Solution with kubernetes:

  1. Stop pods by scaling to 0 the sts: kubectl scale data-nodes --replicas=0
  2. Create a k8s job that reset the cluster state, with data volume attached
  3. Apply the job for each PVC
  4. Rescale sts and enjoy!

job.yaml:

apiVersion: batch/v1
kind: Job
metadata:
  name: test-fix-cluster-m[0-3]
spec:
  template:
    spec:
      containers:
      - args:
        - -c
        - yes | elasticsearch-node detach-cluster; yes | elasticsearch-node remove-customs '*'
        # uncomment for at least 1 PVC
        #- yes | elasticsearch-node unsafe-bootstrap -v
        command:
        - /bin/sh
        image: docker.elastic.co/elasticsearch/elasticsearch:7.10.1
        name: elasticsearch
        volumeMounts:
        - mountPath: /usr/share/elasticsearch/data
          name: es-data
      restartPolicy: Never
      volumes:
      - name: es-data
        persistentVolumeClaim:
          claimName: es-test-master-es-test-master-[0-3]
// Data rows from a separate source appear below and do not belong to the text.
(** An acknowledgment that is after the left edge and not after the right one
    lies between them, as long as less than half the space is in flight. *)
Lemma ack_between una nxt a :
  is_seq una -> is_seq nxt -> is_seq a -> distance_from nxt una < 2147483648 ->
  after a una = true -> after a nxt = false ->
  0 < distance_from a una <= distance_from nxt una /\
  distance_from nxt a = distance_from nxt una - distance_from a una.
Proof.
  intros Hu Hn Ha Hd A1 A2. unfold after in *. rewrite before_distance in A1, A2.
  apply Z.leb_le in A1. apply Z.leb_gt in A2.
  pose proof (distance_range a una) as Ra. pose proof (distance_range nxt una) as Rn.
  assert (Hau : a <> una) by (intros ->; rewrite distance_self in A1; lia).
  rewrite (distance_swap a una) in A1 by done.
  assert (D : distance_from nxt a = wrap32 (distance_from nxt una - distance_from a una)).
  { unfold distance_from, wrap32. rewrite Zminus_mod_idemp_l, Zminus_mod_idemp_r. f_equal. lia. }
  unfold is_seq in *.
  assert (P : 0 < distance_from a una).
  { destruct (Z.eq_dec (distance_from a una) 0) as [E|]; [|lia].
    exfalso. apply Hau. by apply distance_zero. }
  destruct (Z.le_gt_cases (distance_from a una) (distance_from nxt una)) as [L|L].
  - split; [lia|]. rewrite D. unfold wrap32. apply Z.mod_small. lia.
  - exfalso. rewrite D in A2. unfold wrap32 in A2.
    rewrite <- (Z.mod_add _ 1) in A2 by lia. rewrite Z.mod_small in A2 by lia. lia.
Qed.

Lemma after_self_false s : after s s = false.
Proof. unfold after. rewrite before_distance, distance_self. done. Qed.

Lemma after_of_distance una nxt : is_seq una -> is_seq nxt ->
  0 < distance_from nxt una < 2147483648 -> after nxt una = true.
Proof.
  intros Hu Hn Hd. unfold after. rewrite before_distance. apply Z.leb_le.
  assert (nxt <> una) by (intros ->; rewrite distance_self in Hd; lia).
  rewrite (distance_swap nxt una) by done. lia.
Qed.

Lemma quantum_pos s : 0 <= s -> 0 < quantum s <= 16384.
Proof.
  intros H. unfold quantum. split; [apply Z.pow_pos_nonneg; lia|].
  change 16384 with (2 ^ 14). apply Z.pow_le_mono_r; lia.
Qed.

(** The advertised amount is within the credit and fits the scaled field. *)
Lemma advertisable_range available s : 0 <= available -> 0 <= s ->
  0 <= advertisable_receive_capacity available s <= available /\
  advertisable_receive_capacity available s <= MAX_WINDOW.
Proof.
  intros Ha Hs. pose proof (quantum_pos s Hs) as Q. unfold advertisable_receive_capacity.
  set (q := quantum s) in *. set (m := Z.min available (u16_max * q)).
  assert (M : 0 <= m <= available /\ m <= MAX_WINDOW) by (unfold m, u16_max, MAX_WINDOW; lia).
  assert (D : m / q * q <= m) by (rewrite Z.mul_comm; apply Z.mul_div_le; lia).
  assert (P : 0 <= m / q) by (apply Z.div_pos; lia).
  assert (0 <= m / q * q) by (apply Z.mul_nonneg_nonneg; lia). lia.
Qed.

Lemma receive_available_wf t : tcb_wf t -> receive_available t = recv_capacity t - recv_buffered t.
Proof.
  intros []. pose proof (distance_range (advertised_right_edge t) (recv_next t)) as R.
  unfold receive_available, usub, wrap64, open_window, is_seq in *. apply Z.mod_small. width.
Qed.

Lemma open_window_nonneg t : 0 <= open_window t.
Proof. apply distance_range. Qed.

Lemma in_flight_zero t : tcb_wf t -> (send_unacked t =? send_next t) = (in_flight t =? 0).
Proof.
  intros []. unfold in_flight. destruct (Z.eqb_spec (send_unacked t) (send_next t)) as [->|N].
  - by rewrite distance_self.
  - symmetry. apply Z.eqb_neq. intros E. apply N. symmetry. by apply distance_zero.
Qed.

Lemma flight_small t : tcb_wf t -> 0 <= in_flight t < 2147483648.
Proof.
  intros []. pose proof (distance_range (send_next t) (send_unacked t)) as R.
  unfold in_flight, flight_ok, is_seq, MAX_WINDOW in *. destruct (state t); lia.
Qed.

(** ** What the actions tell the flow table

    The table keeps one retransmission and one delayed-ACK timer for the
    block and follows its arm and disarm actions; it appends delivered bytes
    to the receive stream. *)
Record timers := mkTimers { retransmission_armed : bool; delayed_ack_armed : bool }.

Definition follow (tm : timers) (a : TcpAction) : timers :=
  match a with
  | ArmRetransmission _ => mkTimers true (delayed_ack_armed tm)
  | DisarmRetransmission => mkTimers false (delayed_ack_armed tm)
  | ArmDelayedAck => mkTimers (retransmission_armed tm) true
  | DisarmDelayedAck => mkTimers (retransmission_armed tm) false
  | _ => tm
  end.
Definition follow_all : timers -> list TcpAction -> timers := foldl follow.

Definition action_bytes (a : TcpAction) : Z := match a with DeliverPayload n => n | _ => 0 end.
Definition action_fins (a : TcpAction) : Z := match a with PeerHalfClosed => 1 | _ => 0 end.
Definition total (f : TcpAction -> Z) (l : list TcpAction) : Z := foldr Z.add 0 (f <$> l).
Definition delivered : list TcpAction -> Z := total action_bytes.
Definition fins : list TcpAction -> Z := total action_fins.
If you are interested, here the code behind unsafe-bootstrap: https://github.com/elastic/elasticsearch/blob/master/server/src/main/java/org/elasticsearch/cluster/coordination/UnsafeBootstrapMasterCommand.java#L83

I have written a small story at https://medium.com/@thomasdecaux/fix-broken-elasticsearch-cluster-405ad67ee17c.

-3
votes

As its clear from the log message, that cluster state of your data nodes are not updated after you changed the master node.

If you can afford to loose the data(as you are just testing), than you can simply delete the data-folder where ES stores the cluster state(Note this requires removing the data-node, deleting data folder and adding them back) otherwise simply follow the official article on how to add/remove master eligible nodes in ES cluster.